D’autres instructions sont attendues pour les entreprises moyennes (500-10.000 salariés) concernant les financements bancaires ou autre prêteurs dont elles pourraient bénéficier. La loi prévoit que les taux d’intérêt dans ces cas ne devraient pas excéder les 2 %.
6. Assouplissement de certaines règles de déduction de charges pour les contribuables autres que les sociétés
À la suite des dispositions de la réforme fiscale américaine, les contribuables autres que les sociétés ne pouvaient déduire les charges issues d’une activité professionnelle exercées par l’intermédiaire d’une société unipersonnelle que dans la limite des profits générés par cette activité pour la même année augmentés de 250.000 USD (500.000 USD pour un couple). La loi prévoit de lever cette limite pour les exercices ouverts en 2018, 2019 et 2020, afin de permettre la déduction intégrale des pertes liées à ces activités professionnelles.
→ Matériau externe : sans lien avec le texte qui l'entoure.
Lemma request_rounds_relay net rounds peer relay server secure key token r l :
  request_rounds net rounds peer relay server secure key token = (r, l) -> Forall asks_for_relay l.
Proof.
  revert r l. induction rounds as [|i rounds IH]; intros r l; cbn [request_rounds]; [by intros [= <- <-]|].
  destruct (negb (n_reach net server)); [by intros [= <- <-]|].
  destruct (if secures key token then _ else _); [by intros [= <- <-]|].
  destruct (negb (n_up net i)); [by intros [= <- <-]|].
  destruct (get_next_nonkeyexchange_msg (n_frames net i)) as [[|ph|rr|]|];
    try (destruct (request_rounds net rounds _ _ _ _ _ _) as [r' l'] eqn:E); intros [= <- <-];
    constructor; try done; eauto.
Qed.

Lemma request_relay_relay net peer relay server secure key token r l :
  request_relay net peer relay server secure key token = (r, l) -> Forall asks_for_relay l.
Proof.
  unfold request_relay. destruct (request_rounds _ _ _ _ _ _ _ _) as [[e|[[u v4]|]] l'] eqn:E; apply request_rounds_relay in E;
    try (intros [= <- <-]; exact E).
  unfold create_relay. destruct (negb _); [|destruct (n_join net)]; intros [= <- <-]; apply Forall_app_2; try done.
  by repeat constructor.
Qed.

Lemma connect_relay net peer pk relay server key token udp v6 lc r lc' l :
  connect net peer pk relay server key token udp v6 lc = (r, lc', l) -> Forall asks_for_relay l.
Proof.
  unfold connect. cbv zeta. destruct (request_relay _ _ _ _ _ _ _) as [[e|[]] l'] eqn:E; apply request_relay_relay in E;
    destruct (force_relay lc); try pick t T; try case_decide; try destruct (n_secure net pk);
    intros [= _ _ <-]; done.
Qed.
(* src/src/client/io_loop.rs:1301-1317 Remote::handle_msg_from_peer *)
Definition queue_frame (k : Z) (vf : VideoFrame) (v : Video) : Video * list veffect :=
  match video_threads v !! k with
  | None => (v, [])
  | Some (t, l) =>
      let set t := v_set_threads (<[k := (t, l)]> (video_threads v)) v in
      if contains_key_frame vf then (set (t_send (MVideoFrame vf) t), [])
      else
        let '(old, q) := force_push (video_queue t) vf in
        match old with
        | Some old => (refresh_video (i32 k) (set (t_set_queue q t)), [Dropped k old])
        | None => (set (t_send VideoQueue (t_set_queue q t)), [])
        end
  end.

(* src/src/client/io_loop.rs:1286-1318 Remote::handle_msg_from_peer *)
Definition on_video_frame (auto_record : bool) (vf : VideoFrame) (v : Video) : Video * list veffect :=
  let e0 := if first_frame v then [] else [FirstFrame] in
  let v := v_set_seen (format_of vf) v in
  let k := display_of vf in
  let '(v, e1) := match video_threads v !! k with
                  | None => new_video_thread auto_record k v
                  | Some _ => (v, [])
                  end in
  let '(v, e2) := queue_frame k vf v in
  (v, e0 ++ e1 ++ e2).

(** ** The event loop takes a message of the session *)

(* src/src/client/io_loop.rs:552-571 Remote::handle_msg_from_ui *)
Definition on_ui_message (m : message) (v : Video) : Video * list veffect :=
  let v := match m with
           | MRefreshVideo => update_threads (t_set_discard true) v
           | MRefreshVideoDisplay d => update_thread (usize d) (t_set_discard true) v
           | _ => v
           end in
  (v, [Sent m]).

Definition take_ui_message (v : Video) : Video * list veffect :=
  match to_loop v with
  | [] => (v, [])
  | m :: q => on_ui_message m (v_set_loop q v)
  end.

(* src/src/client/io_loop.rs:983-994 Remote::handle_msg_from_ui *)
Definition on_reset_decoder (display : option Z) (v : Video) : Video :=
  match display with
  | Some k => update_thread k (t_send Reset) v
  | None => update_threads (t_send Reset) v
  end.

(* src/src/client/io_loop.rs:938-941 Remote::handle_msg_from_ui *)
Definition on_record_screen (start : bool) (v : Video) : Video * list veffect :=
  update_record_state (v_set_lc (vl_set_record start (lc v)) v).

(* src/src/client/io_loop.rs:1743-1747 Remote::handle_msg_from_peer *)
Definition on_record_permission (enabled : bool) (v : Video) : Video * list veffect :=
  update_record_state (v_set_lc (vl_set_permission enabled (lc v)) v).

(** ** A thread decodes *)

(** What the machine and the libraries answer while a frame is decoded. *)
Record DecodeEnv : Type := mkDecodeEnv {
  de_machine : Machine;
  de_creates : DecoderKind -> bool;
  de_luid : option Z;
  de_run : DecoderKind -> list EncodedVideoFrame -> result string bool;
  de_chroma : option Z;      (** what decoding writes to [tmp_chroma] *)
  de_recorder : bool;        (** [Recorder::new] gives one *)
  de_elapsed : Z;            (** the time decoding takes, in nanoseconds *)
}.

Section decode.
Context (env : DecodeEnv).

Definition make_decoder (f : CodecFormat) : Decoder :=
  new_decoder (de_machine env) (de_creates env) f (de_luid env).

(* src/src/client.rs:1560-1579 VideoHandler::new *)
Definition new_handler (f : CodecFormat) : VideoHandler :=
  mkHandler (make_decoder f) false false 0 true.

(* src/src/client.rs:1636-1648 VideoHandler::reset *)
Definition reset (f : option CodecFormat) (h : VideoHandler) : VideoHandler :=
  mkHandler (make_decoder (default (format (vh_decoder h)) f)) (recorder h) (vh_record h) 0 true.

(* src/src/client.rs:1651-1669 VideoHandler::record_screen *)
Definition record_screen (start : bool) (h : VideoHandler) : VideoHandler :=
  mkHandler (vh_decoder h) (start && de_recorder env) start (fail_counter h) (vh_first_frame h).

(** The result, and whether the frame is written to the record. *)
(* src/src/client.rs:1583-1633 VideoHandler::handle_frame *)
Definition handle_frame (vf : VideoFrame) (h : VideoHandler) : result string bool * VideoHandler * bool :=
  let h := if bool_decide (format_of vf = format (vh_decoder h)) then h
           else reset (Some (format_of vf)) h in
  match vf_of vf with
  | Some _ =>
      let res := handle_video_frame (de_run env) (format_of vf) (encoded vf) (vh_decoder h) in
      let fails :=
        if bool_decide (res = Ok true) then 0
        else if fail_counter h <? 2 ^ 64 - 1 then
          if vh_first_frame h && (fail_counter h <? MAX_DECODE_FAIL_COUNTER) then MAX_DECODE_FAIL_COUNTER
          else fail_counter h + 1
        else fail_counter h in
      (res, mkHandler (vh_decoder h) (recorder h) (vh_record h) fails false,
       vh_record h && recorder h)
  | None => (Ok false, h, false)
  end.

(** [count], [duration] and [skip_beginning], with the rate when it is known anew. *)
(* src/src/client.rs:2973-3003 fps_calculate *)
Definition fps_calculate (format_changed : bool) (elapsed : Z) (l : Locals) (fps : option Z)
    : Locals * option Z :=
  let l := if format_changed then mkLocals (video_handler l) 0 0 0 (last_chroma l) else l in
  if skip_beginning l <? 3 then
    (mkLocals (video_handler l) (dl_count l) (duration l) (skip_beginning l + 1) (last_chroma l), fps)
  else
    let d := duration l + elapsed in
    let c := dl_count l + 1 in
    let ms := d / 1000000 in
    let fps := if (c `mod` 10 =? 0) && (0 <? ms) then Some (c * 1000 / usize ms) else fps in
    let '(c, d) := if 30 <=? c then (0, 0) else (c, d) in
    (mkLocals (video_handler l) c d (skip_beginning l) (last_chroma l), fps).

Definition set_handler (h : option VideoHandler) (l : Locals) : Locals :=
  mkLocals h (dl_count l) (duration l) (skip_beginning l) (last_chroma l).
Definition set_last_chroma (c : option Z) (l : Locals) : Locals :=
  mkLocals (video_handler l) (dl_count l) (duration l) (skip_beginning l) c.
D’autres règles sont prévues pour les exercices 2021 à 2026.
7. Remboursement des crédits d’impôt forfaitaire minimum (AMT)
La réforme fiscale américaine avait supprimé l’Alternative Minimum Tax (AMT), équivalent de la défunte imposition forfaitaire minimum française, tout en permettant aux sociétés disposant encore de crédits d’AMT non imputés de le faire sur l’IS dû au titre de 2017 et à défaut d’IS suffisant, sur l’IS dû au titre des exercices suivants jusqu’en 2022. Les nouvelles dispositions législatives permettent aux sociétés d’accélérer l’imputation de ces crédits non encore utilisés à l’ouverture de l’exercice et de réclamer ainsi le remboursement de l’intégralité du solde disponible à la clôture 2018.
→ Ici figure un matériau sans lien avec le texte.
(* src/src/client/io_loop.rs:966-975 Remote::handle_msg_from_ui *)
Definition on_new_voice_call (env : LoopEnv) : handles := fun r =>
  (true, r_set_request (Some (le_now env)) r, [CVoiceCall true (le_now env); CVoiceWaiting]).

(* src/src/client/io_loop.rs:976-982 Remote::handle_msg_from_ui *)
Definition on_close_voice_call (env : LoopEnv) : handles := fun r =>
  let '(r, l) := stop_voice_call r in
  (true, r, l ++ [CVoiceClosed "Closed manually by the peer"; CVoiceCall false (le_now env)]).

(* src/src/client/io_loop.rs:536-1007 Remote::handle_msg_from_ui *)
Definition handle_msg_from_ui (env : LoopEnv) (d : Data) (r : Remote) : option (bool * Remote * list ceffect) :=
  match d with
  | DClose => Some (on_close r)
  | DLogin os_username pw remember =>
      let '(r, l) := of_login (handle_login_from_ui sha256 (le_client env) os_username pw remember (r_lc r) (r_store r)) r in
      Some (true, r, l)
  | DVideo m => Some (with_video (on_ui_message m (r_video r)) r)
  | DMessage m => Some (shows [CSend m] r)
  | DFiles d => with_files (ClientFiles.on_ui allowed (le_files env) d) r
  | DRecordScreen start => Some (with_video (on_record_screen start (r_video r)) r)
  | DElevate => Some (goes (r_set_elevation true) [CSend CmElevation] r)
  | DNewVoiceCall => Some (on_new_voice_call env r)
  | DCloseVoiceCall => Some (on_close_voice_call env r)
  | DResetDecoder display => Some (true, r_set_video (on_reset_decoder display (r_video r)) r, [])
  | DTakeScreenshot display => Some (shows [CSend (CmScreenshot display)] r)
  end.

(* src/src/client/io_loop.rs:358-408 Remote::handle_local_clipboard_msg *)
Definition handle_local_clipboard_msg (c : ClipboardFile) : handles := fun r =>
  match c with
  | NotifyCallback type title text => shows [msgbox type title text] r
  | _ =>
      let stop := is_stopping_allowed c &&
        (view_only (r_toggles r) || negb (is_connected r) ||
         negb (server_file_transfer (r_session r) && enable_file_copy_paste (r_toggles r))) in
      shows (if stop then [CUi "set_is_stopped"] else [CSend (CmFileClip c)]) r
  end.

(** ** The loop *)

Inductive levent : Type :=
| LPeer (m : peer_message)
| LUi (d : Data)
| LClip (c : ClipboardFile)
| LTimer (quiet : bool) (sched : list (option nat))   (** [quiet]: nothing has come for half a minute *)
| LStatus (is_direct : bool) (elapsed now : Z)
| LTurn (k : Z) (env : DecodeEnv)                     (** a thread decodes *)
| LVideoQueue | LFilesQueue                           (** the loop takes what the session sent it *)
| LClipboardTask                                      (** the task of [CReadClipboard] *)
| LEnd                                                (** the stream ends *)
| LError (err : string) (errno : Z).                  (** the stream fails *)

Definition set_received (r : Remote) : Remote := on_session (fun s => s_set_lc (l_set_received true (s_lc s)) s) r.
8. Limitation de la déductibilité des intérêts
Depuis la réforme fiscale américaine, les charges financières nettes ne sont déductibles que dans la limite de 30 % de l’EBITDA calculé à partir du résultat fiscal (30% de l’EBIT à compter de 2022). La nouvelle législation porte la déduction admise à 50% de l’EBITDA pour les exercices 2019 et 2020. Les contribuables peuvent en outre utiliser leur EBITDA 2019 pour calculer la déduction admise au titre de 2020.
À noter que l’Indiana et l’Etat de New York ont d’ores et déjà annoncé qu’ils n’appliqueraient pas ces mesures de tempérament pour le calcul du résultat imposable local (State tax – voir remarque générale en introduction sur le possible non-alignement des Etats sur les mesures fédérales décrites dans ce résumé).
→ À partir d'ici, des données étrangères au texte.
Lemma privacy_still m key on r : still2 (harmless m) r (update_privacy_mode key on r).
Proof.
  unfold update_privacy_mode. destruct (load_config _ _) as [c f]. destruct (save_config _ _ _) as [lc f'].
  split; [done|]. simpl. effects.
Qed.

Lemma privacy_decent st details key r : decent (PPrivacyState st details key) r (on_privacy_mode st details key r).
Proof.
  unfold on_privacy_mode. destruct (privacy_dialog st details) as [l o] eqn:E.
  assert (Forall (harmless (PPrivacyState st details key)) l) as F by (destruct st; simplify_eq/=; effects).
  destruct o as [on|]; [destruct (still2_elim _ _ _ (privacy_still (PPrivacyState st details key) key on r)) as (r' & l' & -> & S & F')|];
    apply decent_harmless; simpl; try done; effects.
Qed.

Lemma record_state_output m v : (forall on, video_output m (RecordStatus on)) -> Forall (video_output m) (update_record_state v).2.
Proof. intros X. unfold update_record_state. cbv zeta. case_match; simpl; [done|]. by apply Forall_singleton. Qed.

Lemma video_frame_output env vf v : Forall (video_output (PVideoFrame vf)) (on_video_frame env vf v).2.
Proof.
  assert (forall on, video_output (PVideoFrame vf) (RecordStatus on)) as Rc by (intros on; left; by exists vf).
  rewrite on_video_frame_split. unfold with_thread, new_video_thread, queue_frame. cbn [snd].
  apply Forall_app_2; [|apply Forall_app_2].
  - destruct (first_frame v); [done|]. apply Forall_singleton. by exists vf.
  - repeat case_match; simplify_eq/=; try done; by apply record_state_output.
  - repeat case_match; simplify_eq/=; try done; apply Forall_singleton; by exists vf.
Qed.

Lemma frame_decent env vf r : decent (PVideoFrame vf) r (on_frame env vf r).
Proof.
  unfold on_frame. pose proof (video_frame_output (le_auto_record env) vf (r_video r)) as O.
  destruct (on_video_frame _ _ _) as [v l]. split; [done|]. cbn [fst snd].
  apply Forall_app_2; [|by apply harmless_all, Forall_fmap]. destruct (first_frame (r_video r)) eqn:Fi; [effects|].
  apply Forall_app_2; [by effects|]. unfold send_toggle_virtual_display_msg, send_toggle_privacy_mode_msg.
  apply Forall_app_2.
  - destruct (is_support_virtual_display _) eqn:V; [|effects].
    apply map_all. intros d. right. split_and!; [done|by exists vf|done].
  - destruct (_ && get_toggle_option _ _) eqn:T; [|effects]. apply andb_true_iff in T as [_ T].
    case_match; [effects|]. apply Forall_singleton. right. split_and!; [done|by exists vf|done|done].
Qed.

Lemma permission_decent q on r : decent (PPermission q on) r (on_permission q on r).
Proof.
  destruct q; simpl; try (split; [done|]; simpl; effects).
  unfold on_record_permission. pose proof (record_state_output (PPermission PRecording on)
    (v_set_lc (vl_set_permission on (lc (r_video r))) (r_video r)) ltac:(right; by exists on)) as O.
  destruct (update_record_state _) as [v l]. apply decent_harmless; [done|]. cbn [snd].
  effects. by apply Forall_fmap.
Qed.

(** What the login answers a challenge and an error with. *)
Lemma hash_output env preset h lc f :
  Forall (login_output (PHash h)) (handle_hash sha256 b64_decode parse_uuid env preset h lc f).2.
Proof.
  assert (forall t ti te, login_output (PHash h) (OMsgbox t ti te "")) as B
    by (intros; split; [left; by exists h|left]).
  unfold handle_hash. cbv zeta. repeat case_match; simplify_eq/=; effects; try exact (B ""%string ""%string ""%string).
Qed.

Lemma error_output err trusted lc f :
  Forall (login_output (PLoginError err trusted)) (handle_login_error err lc f).2.
Proof.
  assert (forall t ti te link, link ∈ LOGIN_LINKS -> login_output (PLoginError err trusted) (OMsgbox t ti te link)) as B
    by (intros; split; [right; by exists err, trusted|done]).
  assert (map_Forall (fun _ v => (let '(_, _, _, link, _) := v in bool_decide (link ∈ LOGIN_LINKS)) = true) LOGIN_ERROR_MAP) as M
    by (apply (bool_decide_eq_true_1 _); vm_compute; reflexivity).
  unfold handle_login_error.
  do 2 (case_decide; [by apply Forall_singleton, B; left|]).
  case_decide; [destruct (if decide _ then _ else _); by apply Forall_singleton, B; left|].
  destruct (LOGIN_ERROR_MAP !! err) as [[[[[msgtype title] text] link] again]|] eqn:E; apply Forall_singleton, B.
  - apply M in E. by apply bool_decide_eq_true in E.
  - destruct (bool_decide _); [do 2 right; left|left].
Qed.

Lemma message_box_link t ti te link : exists link', on_message_box t ti te link = [CMsgbox t ti te link'] /\
  (link' = ""%string \/ exists name, HELPER_URL !! name = Some link').
Proof.
  unfold on_message_box. destruct (HELPER_URL !! link) as [l'|] eqn:E; eexists; (split; [done|]); [right; by exists link|by left].
Qed.

Lemma message_decent env m r : plain_message m = true -> decent m r (on_peer_message env m r).
Proof.
  destruct m; try discriminate; intros _; cbn [ClientLoop.on_peer_message];
    try solve [split; [done|]; simpl; unfold on_elevation_response; effects].
  - apply frame_decent.
  - pose proof (hash_output (le_client env) (le_password env) h (r_lc r) (r_store r)) as O.
    unfold of_login. destruct (handle_hash _ _ _ _ _ _ _ _) as [[lc f] out].
    apply decent_harmless; [done|]. by apply Forall_fmap.
  - unfold on_login_error. cbv zeta. set (r0 := if decide _ then _ else r).
    assert (same_talk r r0) as S0 by (subst r0; by case_decide). clearbody r0.
    pose proof (error_output err trusted (r_lc r0) (r_store r0)) as O.
    destruct (handle_login_error _ _ _) as [[[again lc] f] out].
    apply decent_harmless; [by etrans|]. by apply Forall_fmap.
  - apply login_ok_decent.
  - unfold on_cliprdr. destruct clip as [c|]; [|by split; effects].
    destruct (bool_decide (c = FormatList) && _); [by split; effects|].
    destruct (is_beginning_message c && _) eqn:E; (split; [done|]); simpl; effects.
    simpl. intros B. rewrite B in E. simpl in E. by apply negb_false_iff in E.
  - unfold on_printer_job. destruct (le_printer env) as [action auto].
    repeat case_match; simplify_eq; apply decent_harmless; simpl; try done; effects.
  - apply permission_decent.
  - unfold on_switch_display, set_custom_resolution. repeat case_match; split; simpl; effects.
  - destruct s; split; simpl; effects.
  - apply privacy_decent.
  - destruct (message_box_link msgtype title text link) as (l' & -> & X). split; [done|]. simpl. effects.
  - unfold on_terminal. repeat case_match; split; simpl; try done; effects.
Qed.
9. Amortissement accéléré des dépenses d’amélioration à l’immobilier non-résidentiel
La nouvelle législation corrige une incohérence dans les règles d’amortissement des améliorations apportées à l’immobilier non résidentiel (« Qualified Improvement Property » ou QIP). Désormais, les QIP seront considérés comme des éléments amortissables sur 15 ans (au lieu de 20 ans) et pourront bénéficier des règles de suramortissement permettant un amortissement à 100 % dès la première année.
Pour les QIP de l’exercice 2018, une correction pourra être effectuée rétroactivement, et l’économie d’IS constatée immédiatement réclamée et remboursée.
10. Droits d’accises
La loi suspend les droits fédéraux pour :
- L’aviation commerciale (taxes sur le billets et le fret)
- Les alcools utilisés pour la production de gels hydroalcooliques pour les besoins de la lutte contre le COVID-19 en 2020.
Pour toute information complémentaire sur la loi CARES, vous pouvez cliquer sur le lien ici.
1 : Paiement des impôts fédéraux et déclarations d’IS au titre des résultats 2019 normalement échus le 15 avril : report automatique au 15 juillet,
Paiement des acomptes d’impôts fédéraux normalement dû le 15 avril : report automatique au 15 juillet, sans condition de montant,
Pour les autres impôts, notamment les impôts dont l’échéance est postérieure au 15 avril, les dates butoirs initiales sont pour le moment maintenues.
Les extensions de délais en principe sollicitées avant le 15 avril pourront toujours l’être avant le 15 juillet.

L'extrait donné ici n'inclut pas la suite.